DATASET.

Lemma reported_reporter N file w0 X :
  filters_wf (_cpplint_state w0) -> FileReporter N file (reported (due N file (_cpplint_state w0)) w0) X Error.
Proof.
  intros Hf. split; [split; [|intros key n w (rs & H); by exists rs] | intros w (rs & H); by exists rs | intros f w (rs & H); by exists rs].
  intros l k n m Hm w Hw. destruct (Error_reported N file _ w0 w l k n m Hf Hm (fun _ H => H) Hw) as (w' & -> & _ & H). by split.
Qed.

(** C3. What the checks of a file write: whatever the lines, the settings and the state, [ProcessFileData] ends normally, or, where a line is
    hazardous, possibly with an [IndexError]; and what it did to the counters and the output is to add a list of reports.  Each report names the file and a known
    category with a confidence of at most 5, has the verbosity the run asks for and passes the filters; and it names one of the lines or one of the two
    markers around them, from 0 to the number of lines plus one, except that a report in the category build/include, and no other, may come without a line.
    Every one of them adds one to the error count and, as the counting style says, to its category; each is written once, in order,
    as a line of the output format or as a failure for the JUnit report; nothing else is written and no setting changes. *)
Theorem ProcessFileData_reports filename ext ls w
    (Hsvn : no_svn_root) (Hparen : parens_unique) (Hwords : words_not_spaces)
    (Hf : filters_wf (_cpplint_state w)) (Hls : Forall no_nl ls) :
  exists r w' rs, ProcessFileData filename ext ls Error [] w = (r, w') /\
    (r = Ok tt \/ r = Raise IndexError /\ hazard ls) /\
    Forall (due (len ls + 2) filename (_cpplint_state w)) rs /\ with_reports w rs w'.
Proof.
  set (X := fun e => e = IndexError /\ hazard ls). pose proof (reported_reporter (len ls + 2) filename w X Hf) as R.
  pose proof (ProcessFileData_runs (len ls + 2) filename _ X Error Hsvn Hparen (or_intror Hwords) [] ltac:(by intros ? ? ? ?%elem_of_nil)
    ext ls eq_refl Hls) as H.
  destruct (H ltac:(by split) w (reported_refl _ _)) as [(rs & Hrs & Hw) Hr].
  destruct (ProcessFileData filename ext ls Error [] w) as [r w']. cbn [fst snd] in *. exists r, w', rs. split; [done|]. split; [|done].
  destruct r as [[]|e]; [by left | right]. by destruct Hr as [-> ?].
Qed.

WHAT IS NEEDED. Repeat exactly the lines from the line containing "category with a" through the end of the listing above; both boundary lines are part of the output.

PROBLEM SOLUTION.
    category with a confidence of at most 5, has the verbosity the run asks for and passes the filters; and it names one of the lines or one of the two
    markers around them, from 0 to the number of lines plus one, except that a report in the category build/include, and no other, may come without a line.
    Every one of them adds one to the error count and, as the counting style says, to its category; each is written once, in order,
    as a line of the output format or as a failure for the JUnit report; nothing else is written and no setting changes. *)
Theorem ProcessFileData_reports filename ext ls w
    (Hsvn : no_svn_root) (Hparen : parens_unique) (Hwords : words_not_spaces)
    (Hf : filters_wf (_cpplint_state w)) (Hls : Forall no_nl ls) :
  exists r w' rs, ProcessFileData filename ext ls Error [] w = (r, w') /\
    (r = Ok tt \/ r = Raise IndexError /\ hazard ls) /\
    Forall (due (len ls + 2) filename (_cpplint_state w)) rs /\ with_reports w rs w'.
Proof.
  set (X := fun e => e = IndexError /\ hazard ls). pose proof (reported_reporter (len ls + 2) filename w X Hf) as R.
  pose proof (ProcessFileData_runs (len ls + 2) filename _ X Error Hsvn Hparen (or_intror Hwords) [] ltac:(by intros ? ? ? ?%elem_of_nil)
    ext ls eq_refl Hls) as H.
  destruct (H ltac:(by split) w (reported_refl _ _)) as [(rs & Hrs & Hw) Hr].
  destruct (ProcessFileData filename ext ls Error [] w) as [r w']. cbn [fst snd] in *. exists r, w', rs. split; [done|]. split; [|done].
  destruct r as [[]|e]; [by left | right]. by destruct Hr as [-> ?].
Qed.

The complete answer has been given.